Diet Could Help Breast Cancer Survivors Beat Fatigue
Eating more fruits, vegetables, whole grains and omega-3-rich foods improved fatigue and sleep quality in breast cancer survivors, a U-M study finds.
There’s a reason other than weight loss for breast cancer survivors to load their plate with fruits, vegetables, fish, nuts and seeds.
A new study finds that this diet — full of healthy foods known to decrease inflammation — led to reduced fatigue and better sleep quality for this group.
Fatigue is one of the most common and persistent long-term effects of breast cancer treatment. It can affect women more than 10 years after their treatment ends.
As many as a third of breast cancer survivors experience moderate to severe persistent fatigue. About half of women who have fatigue also report sleep problems.
“Almost every study in breast cancer survivors is about how to lose weight,” says study author Suzanna Zick, N.D., MPH, research associate professor of family medicine at the University of Michigan Medical School. “While that’s a great goal, there are a lot of women who feel defeated by dieting.
“Our study was not about losing weight. It was about improving the quality of what women actually ate. They can still make these changes even if they’re not losing weight.”
In this pilot study, 30 women who reported fatigue after treatment for early stage breast cancer were randomized to participate in a fatigue reduction diet or to get general information about healthy living unrelated to diet.
The diet called for:
Half of grain intake from whole grains
Five servings of vegetables, including at least two of leafy greens
Two servings of fruit
One serving of fatty fish
One serving of nuts, seeds or oils
Participants were given checklists to keep track of their target foods. They had three in-person research visits and six telephone counseling visits with a registered dietitian during the three-month study. They were told to maintain the same total number of calories they typically ate.

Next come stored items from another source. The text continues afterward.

(* ===== verification/WheelRing.v ===== *)
(** * internal/timewheel/wheel.go: slots and their summary

    A ring slot heads a doubly linked list through its entries, and one bit of
    the summary says whether the slot holds any.  This file has the link
    surgery and the bitmap; [ring_rep] relates both to the list of entries of
    every slot. *)

From Stdlib Require Import ZifyNat.
From S2P Require Import Prelude WheelHeap.
Local Open Scope Z_scope.
Ltac Zify.zify_post_hook ::= Z.div_mod_to_equations.

(** ** The summary bitmap *)

(** bits.TrailingZeros64. *)
Fixpoint tz_from (fuel : nat) (i : Z) (x : Z) : Z :=
  match fuel with
  | O => i
  | S fuel => if Z.testbit x i then i else tz_from fuel (i + 1) x
  end.
Definition TrailingZeros64 (x : Z) : Z := tz_from 64 0 x.

Definition setSummaryLocked (slot : Z) (sm : list Z) : outcome (list Z) :=
  word ← index sm (slot / 64);
  Ret (<[Z.to_nat (slot / 64) := Z.lor word (Z.shiftl 1 (slot mod 64))]> sm).

Definition clearSummaryLocked (slot : Z) (sm : list Z) : outcome (list Z) :=
  word ← index sm (slot / 64);
  Ret (<[Z.to_nat (slot / 64) := Z.ldiff word (Z.shiftl 1 (slot mod 64))]> sm).

(** The words after the first, cyclically, until one is occupied or the scan is
    back at the first. *)
Fixpoint scan_words (fuel : nat) (word firstWord words : Z) (sm : list Z) : outcome (option Z) :=
  match fuel with
  | O => Panic FuelExhausted
  | S fuel =>
      if word =? firstWord then Ret None
      else
        occupied ← index sm word;
        if negb (occupied =? 0) then Ret (Some (word * 64 + TrailingZeros64 occupied))
        else scan_words fuel ((word + 1) mod words) firstWord words sm
  end.

(** firstOccupiedLocked, from the slot [start] after the cursor. *)
Definition first_occupied (start : Z) (sm : list Z) : outcome (option Z) :=
  let firstWord := start / 64 in
  let bit := start mod 64 in
  first ← index sm firstWord;
  let occupied := Z.shiftr first bit in
  if negb (occupied =? 0) then Ret (Some (firstWord * 64 + bit + TrailingZeros64 occupied))
  else
    let words := Z.of_nat (length sm) in
    found ← scan_words (S (length sm)) ((firstWord + 1) mod words) firstWord words sm;
    match found with
    | Some slot => Ret (Some slot)
    | None =>
        if negb (bit =? 0) then
          let occupied := Z.land first (Z.shiftl 1 bit - 1) in
          if negb (occupied =? 0) then Ret (Some (firstWord * 64 + TrailingZeros64 occupied)) else Ret None
        else Ret None
    end.

(** ** Links *)

Definition set_bucket (b : Z) (e : Entry) : Entry := MkEntry (next e) (prev e) b (When e) (Period e) (heap e).
Definition set_next (n : option nat) (e : Entry) : Entry := MkEntry n (prev e) (bucket e) (When e) (Period e) (heap e).
Definition set_prev (p : option nat) (e : Entry) : Entry := MkEntry (next e) p (bucket e) (When e) (Period e) (heap e).

Abbreviation slots := (list (option nat)).

(** The end of linkLocked: the entry becomes the head of its slot. *)
Definition slot_push (x : nat) (slot : Z) (ring : slots) (sm : list Z) (m : mem) : outcome (slots * list Z * mem) :=
  m ← modify x (set_bucket (int32 slot + 1)) m;
  head ← index ring slot;
  '(sm, m) ← match head with
             | Some h =>
                 m ← modify h (set_prev (Some x)) m;
                 m ← modify x (set_next (Some h)) m;
                 Ret (sm, m)
             | None =>
                 m ← modify x (set_next None) m;
                 sm ← setSummaryLocked slot sm;
                 Ret (sm, m)
             end;
  m ← modify x (set_prev None) m;
  Ret (<[Z.to_nat slot := Some x]> ring, sm, m).

Definition unlinkLocked (x : nat) (ring : slots) (sm : list Z) (m : mem) : outcome (slots * list Z * mem) :=
  e ← load x m;
  let slot := bucket e - 1 in
  '(ring, m) ← match prev e with
               | Some p => m ← modify p (set_next (next e)) m; Ret (ring, m)
               | None => _ ← index ring slot; Ret (<[Z.to_nat slot := next e]> ring, m)
               end;
  m ← match next e with
      | Some s => modify s (set_prev (prev e)) m
      | None => Ret m
      end;
  head ← index ring slot;
  sm ← match head with None => clearSummaryLocked slot sm | Some _ => Ret sm end;
  m ← modify x (fun e => set_next None (set_prev None e)) m;
  Ret (ring, sm, m).

(** ** Facts about the bitmap *)

Definition word (sm : list Z) (w : Z) : Z := sm !!! Z.to_nat w.
Definition sbit (sm : list Z) (s : Z) : bool := Z.testbit (word sm (s / 64)) (s mod 64).

Record summary_ok (n : Z) (sm : list Z) : Prop := {
  so_len : Z.of_nat (length sm) = (n - 1) / 64 + 1;
  so_word : forall w, 0 <= w < Z.of_nat (length sm) -> is_uint 64 (word sm w);
  so_out : forall s, n <= s < 64 * Z.of_nat (length sm) -> sbit sm s = false }.

Lemma tz_from_spec fuel i x :
  0 <= i -> (exists j, i <= j < i + Z.of_nat fuel /\ Z.testbit x j = true) ->
  Z.testbit x (tz_from fuel i x) = true /\ i <= tz_from fuel i x < i + Z.of_nat fuel /\
  forall j, i <= j < tz_from fuel i x -> Z.testbit x j = false.
Proof.
  revert i. induction fuel as [|fuel IH]; intros i Hi (j & Hj & Hb); [lia|]. cbn [tz_from].
  destruct (Z.testbit x i) eqn:E; [split; [done|]; split; lia|].
  destruct (IH (i + 1)) as (A & B & Cc); [lia|exists j; split; [|done]|].
  { destruct (decide (j = i)); [congruence|lia]. }
  split; [done|]. split; [lia|]. intros k Hk. destruct (decide (k = i)) as [->|]; [done|]. apply Cc. lia.
Qed.

Lemma uint_bit_high w x j : is_uint w x -> w <= j -> Z.testbit x j = false.
Proof.
  unfold is_uint. intros Hx Hj. destruct (decide (x = 0)) as [->|]; [apply Z.testbit_0_l|].
  apply Z.bits_above_log2; [lia|]. apply Z.log2_lt_pow2; [lia|].
  pose proof (Z.pow_le_mono_r 2 w j). lia.
Qed.

Lemma TrailingZeros64_spec x :
  is_uint 64 x -> x <> 0 ->
  Z.testbit x (TrailingZeros64 x) = true /\ 0 <= TrailingZeros64 x < 64 /\
  forall j, 0 <= j < TrailingZeros64 x -> Z.testbit x j = false.
Proof.
  intros Hx H0. apply tz_from_spec; [lia|]. exists (Z.log2 x).
  pose proof (Z.log2_nonneg x). unfold is_uint in Hx. split; [|apply Z.bit_log2; lia].
  split; [done|]. simpl. apply Z.log2_lt_pow2; lia.
Qed.

Lemma index_word sm w : 0 <= w < Z.of_nat (length sm) -> index sm w = Ret (word sm w).
Proof.
  intros H. apply index_Ret. split; [lia|]. unfold word. apply list_lookup_lookup_total_lt. lia.
Qed.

The control group had the same schedule of in-person and phone counseling, but their sessions focused on general topics such as oral health, healthy skin and preventing colds and flu. There was no mention of diet.
All participants completed questionnaires at the beginning and end of the study to determine the severity and impact of fatigue and the quality of their sleep.
Participants in the fatigue reduction diet reported an average 44 percent decrease in fatigue during the study, compared with 8 percent in the general health control group. Sleep quality improved nearly 50 percent in the diet group; no change was reported in the control group.
“It was a very large difference. I was surprised how large it was,” says Zick, who is also research associate professor in the U-M School of Public Health. The study is published in Breast Cancer Research and Treatment.
The researchers also looked at participants’ serum nutrient levels and discovered an increase in the types of nutrients found in the foods they wanted people to eat — nutrients such as carotenoids, lutein, lycopene and omega-3 fatty acids. This demonstrates that participants were, in fact, increasing their consumption of these foods.
They also found the ratio of omega-3 to omega-6 fatty acids increased. Omega-6 fatty acids are found in fried foods, cakes, mayonnaise and many processed or fast foods. They’re known to promote inflammation and can compete with the healthful omega-3 fatty acids.
“Most people have too much omega-6s, with a ratio around 1:12 of omega-3 to omega-6. Your body needs closer to a 1:1 ratio,” Zick says. “People continually look at supplementing omega-3s, but they rarely look at decreasing omega-6s. It’s really about that ratio.”
In the study, researchers found a direct link between a change in the omega-3 to omega-6 ratio and a reduction in fatigue. Both groups maintained the same body mass index during the study, suggesting it was the diet — and not weight loss — that reduced fatigue.
Previous research has suggested that inflammation may contribute to fatigue in breast cancer survivors. Some initial studies have found that a diet high in antioxidants helps alleviate fatigue.
The researchers have begun to further examine the blood and urine samples collected in this study to better understand how the fatigue-reducing diet works within the body. They plan to use those observations to create a larger study.
In the meantime, Zick says, this low-cost nutritional approach is worth a try.
“All of these are healthy dietary recommendations,” Zick says. “We should be eating these kinds of foods anyway.”